Exercise goal: Pull every line containing "relation" from the data.

(Stored items)
(* ===== verification/ProtocolState.v ===== *)
(** * The state of a protocol module

    A Protocol (transport/src/protocol/Protocol.cc) owns the set of its sockets;
    each implementation keeps its own data, [own]. Both work on sockets, which
    live in a heap, and on the one SocketCollection. What a protocol enqueues on
    its own queue or gives to the dispatcher is recorded in [tio]. *)
From stdpp Require Import gmap.
From S2P Require Import Prelude AddressPort Sockets Events.

Record world (X : Type) := {
  sockets_ : gset nat;
  own : X;
  sockets : Sockets.heap;
  socket_collection : Sockets.collection;
  tio : io_state }.
Arguments sockets_ {X} _.
Arguments own {X} _.
Arguments sockets {X} _.
Arguments socket_collection {X} _.
Arguments tio {X} _.

Definition protocol (X A : Type) : Type := world X → outcome (A * world X).

#[export] Instance protocol_ret X : MRet (protocol X) := fun A a t => Done (a, t).
#[export] Instance protocol_bind X : MBind (protocol X) :=
  fun A B f m t => match m t with Done (a, t) => f a t | Fault e => Fault e end.

Section Protocol.
Context {X : Type}.

Definition with_own (o : X) (t : world X) : world X :=
  {| sockets_ := sockets_ t; own := o; sockets := sockets t; socket_collection := socket_collection t; tio := tio t |}.
Definition with_sockets (s : gset nat) (t : world X) : world X :=
  {| sockets_ := s; own := own t; sockets := sockets t; socket_collection := socket_collection t; tio := tio t |}.
Definition with_collection (h : Sockets.heap) (l : Sockets.collection) (t : world X) : world X :=
  {| sockets_ := sockets_ t; own := own t; sockets := h; socket_collection := l; tio := tio t |}.
Definition with_io (i : io_state) (t : world X) : world X :=
  {| sockets_ := sockets_ t; own := own t; sockets := sockets t; socket_collection := socket_collection t; tio := i |}.

Definition plift {A} (m : outcome A) : protocol X A := fun t => a ← m; mret (a, t).
Definition pgets {A} (f : world X → A) : protocol X A := fun t => Done (f t, t).
Definition update (f : world X → world X) : protocol X unit := fun t => Done (tt, f t).

Definition p_emit (x : effect) : protocol X unit := update (fun t => with_io (add_trace [x] (tio t)) t).
(** [Module::dispatch] *)
Definition p_dispatch (e : event) : protocol X unit := p_emit (Dispatch e).
(** [q->enqueue(e)] *)
Definition p_enqueue (e : event) : protocol X unit := p_emit (Enqueue e).
(** The pointer of a new object. *)
Definition p_new : protocol X nat := fun t =>
  Done (next_pointer (tio t), with_io {| next_pointer := S (next_pointer (tio t)); now := now (tio t); trace := trace (tio t) |} t).

Definition get_sock (s : nat) : protocol X socket := h ← pgets sockets; plift (deref (h !! s)).
Definition modify_sock (s : nat) (f : socket → socket) : protocol X unit :=
  sk ← get_sock s; update (fun t => with_collection (<[s := f sk]> (sockets t)) (socket_collection t) t).

(** What a handler did to the socket collection, in its order. *)
Fixpoint absorb (t : list effect) (h : Sockets.heap) (l : Sockets.collection) : outcome (Sockets.heap * Sockets.collection) :=
  match t with
  | [] => mret (h, l)
  | PushSocket s sk :: t => '(h, l) ← Sockets.push s (<[s := sk]> h) l; absorb t h l
  | NotifyObservers s sk :: t => '(h, l) ← Sockets.notify s (<[s := sk]> h) l; absorb t h l
  | _ :: t => absorb t h l
  end.

(** The socket after a handler: its value, observed if the collection observes it now. *)
Definition after_handler (h : Sockets.heap) (s : nat) (sk : socket) : socket :=
  match h !! s with Some old => if observed_ old then add_observer sk else sk | None => sk end.

(** Runs a context's handler for socket [s] on the context [y]. *)
Definition run_on {Y A} (s : nat) (y : Y) (h : handler Y A) : protocol X (A * Y) :=
  sk ← get_sock s;
  i ← pgets tio;
  '(a, w) ← plift (h {| ctx := y; sock := sk; io := i |});
  t ← pgets id;
  '(hp, l) ← plift (absorb (drop (length (trace i)) (trace (io w))) (sockets t) (socket_collection t));
  _ ← update (fun t => with_io (io w) (with_collection (<[s := after_handler hp s (sock w)]> hp) l t));
  mret (a, ctx w).

End Protocol.

(** Runs the operations of the monad on a given state. *)
Ltac run_p :=
  cbv beta iota zeta delta [mbind protocol_bind mret protocol_ret plift pgets update p_emit p_dispatch p_enqueue p_new
    get_sock modify_sock outcome_bind outcome_ret assert deref id negb];
  cbn [sockets_ own sockets socket_collection tio with_own with_sockets with_collection with_io next_pointer now trace].

Lemma protocol_bind_Done {X A B} (m : protocol X A) (f : A → protocol X B) t b t'' :
  (m ≫= f) t = Done (b, t'') → ∃ a t', m t = Done (a, t') ∧ f a t' = Done (b, t'').
Proof. cbv beta delta [mbind protocol_bind]. destruct (m t) as [[a t']|] eqn:E; [eauto | discriminate]. Qed.

Lemma get_sock_Done {X} s (t : world X) sk t' : get_sock s t = Done (sk, t') → sockets t !! s = Some sk ∧ t' = t.
Proof. run_p. destruct (sockets t !! s); [intros [= -> ->]; auto | discriminate]. Qed.

(** ** What [run_on] does *)

(** A handler that leaves the socket collection alone. *)
Definition plain (x : effect) : bool := match x with PushSocket _ _ | NotifyObservers _ _ => false | _ => true end.

Lemma absorb_plain t h l : Forall (fun x => plain x = true) t → absorb t h l = Done (h, l).
Proof. induction 1 as [|[] t]; cbn in *; [reflexivity | assumption.. | discriminate | discriminate]. Qed.

Lemma run_on_plain {X Y A} (s : nat) (y : Y) (h : handler Y A) (w : world X) sk a w' t :
  sockets w !! s = Some sk →
  h {| ctx := y; sock := sk; io := tio w |} = Done (a, w') → trace (io w') = (trace (tio w) ++ t)%list →
  Forall (fun x => plain x = true) t →
  run_on s y h w = Done ((a, ctx w'),
    with_io (io w') (with_collection (<[s := after_handler (sockets w) s (sock w')]> (sockets w)) (socket_collection w) w)).
Proof.
  intros Hs E Ht Hp. unfold run_on. run_p. rewrite Hs. rewrite E. rewrite Ht, drop_app_length.
  rewrite absorb_plain by assumption. reflexivity.
Qed.

(** A handler that does nothing. *)
Lemma run_on_ret {X Y} (s : nat) (y : Y) (w : world X) sk :
  sockets w !! s = Some sk → run_on s y (mret tt) w = Done ((tt, y), w).
Proof.
  intros Hs. rewrite (run_on_plain s y (mret tt) w sk tt {| ctx := y; sock := sk; io := tio w |} []);
    [| exact Hs | reflexivity | rewrite app_nil_r; reflexivity | constructor].
  cbn [sock io ctx]. unfold after_handler. rewrite Hs.
  replace (if observed_ sk then add_observer sk else sk) with sk
    by (destruct sk as [? ? ? ? ? ? ? ? ? ? ? ? []]; reflexivity).
  rewrite insert_id by assumption. destruct w. reflexivity.
Qed.

(** ** Operations that move the state along a preorder *)

Definition respects {X A} (R : relation (world X)) (m : protocol X A) : Prop :=
  ∀ t a t', m t = Done (a, t') → R t t'.

Section Respects.
Context {X : Type} (R : relation (world X)) `{!PreOrder R}.

Lemma respects_ret {A} (a : A) : respects R (mret a).
Proof. intros t a' t' [= _ <-]. reflexivity. Qed.

Lemma respects_bind {A B} (m : protocol X A) (f : A → protocol X B) :
  respects R m → (∀ a, respects R (f a)) → respects R (m ≫= f).
Proof.
  intros Hm Hf t b t'' E. cbv beta delta [mbind protocol_bind] in E. destruct (m t) as [[a t']|] eqn:E1; [| discriminate].
  transitivity t'; [eapply Hm, E1 | eapply Hf, E].
Qed.

Lemma respects_plift {A} (m : outcome A) : respects R (plift m).
Proof. intros t a t'. unfold plift. destruct m; cbn; [intros [= _ <-]; reflexivity | discriminate]. Qed.

Lemma respects_pgets {A} (f : world X → A) : respects R (pgets f).
Proof. intros t a t' [= _ <-]. reflexivity. Qed.

Lemma respects_update f : (∀ t, R t (f t)) → respects R (update f).
Proof. intros Hf t a t' [= _ <-]. apply Hf. Qed.

Lemma respects_if {A} (b : bool) (m m' : protocol X A) : respects R m → respects R m' → respects R (if b then m else m').
Proof. destruct b; auto. Qed.

Lemma respects_decide {A Q} (d : {Q} + {¬ Q}) (m m' : protocol X A) :
  respects R m → respects R m' → respects R (if d then m else m').
Proof. destruct d; auto. Qed.

End Respects.

Create HintDb respects.
#[export] Hint Resolve respects_ret respects_plift respects_pgets respects_if respects_decide : respects.

(** Goes through an operation step by step; a call of another operation is a lemma of the database. *)
Ltac respecting :=
  repeat first
    [ solve [eauto with respects typeclass_instances nocore]
    | lazymatch goal with
      | |- respects _ (_ ≫= _) => eapply respects_bind; [typeclasses eauto | | intros]
      | |- respects _ (match ?x with _ => _ end) => destruct x
      end ].

(** Neither the protocol's sockets nor its own data change. *)
Definition same_own {X} : relation (world X) := fun t t' => sockets_ t' = sockets_ t ∧ own t' = own t.

#[export] Instance same_own_preorder X : PreOrder (@same_own X).
Proof. split; [split; reflexivity |]. intros t t' t'' [] []. split; congruence. Qed.

Lemma same_own_update {X} (f : world X → world X) :
  (∀ t, sockets_ (f t) = sockets_ t ∧ own (f t) = own t) → respects same_own (update f).
Proof. intros Hf. apply respects_update, Hf. Qed.

#[export] Hint Extern 1 (respects same_own (update _)) => (apply same_own_update; intros; split; reflexivity) : respects.

Section SameOwn.
Context {X : Type}.
Lemma same_own_emit x : respects (@same_own X) (p_emit x).
Proof. unfold p_emit. respecting. Qed.
Lemma same_own_new : respects (@same_own X) p_new.
Proof. intros t a t' [= _ <-]. split; reflexivity. Qed.
Lemma same_own_get_sock s : respects (@same_own X) (get_sock s).
Proof. unfold get_sock. respecting. Qed.
#[local] Hint Resolve same_own_get_sock : respects.
Lemma same_own_modify_sock s f : respects (@same_own X) (modify_sock s f).
Proof. unfold modify_sock. respecting. Qed.
Lemma same_own_run_on {Y A} s (y : Y) (h : handler Y A) : respects (@same_own X) (run_on s y h).
Proof. unfold run_on. respecting. Qed.
End SameOwn.
#[export] Hint Resolve same_own_emit same_own_new same_own_get_sock same_own_modify_sock same_own_run_on : respects.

Answer box:
Definition respects {X A} (R : relation (world X)) (m : protocol X A) : Prop :=
Context {X : Type} (R : relation (world X)) `{!PreOrder R}.
Definition same_own {X} : relation (world X) := fun t t' => sockets_ t' = sockets_ t ∧ own t' = own t.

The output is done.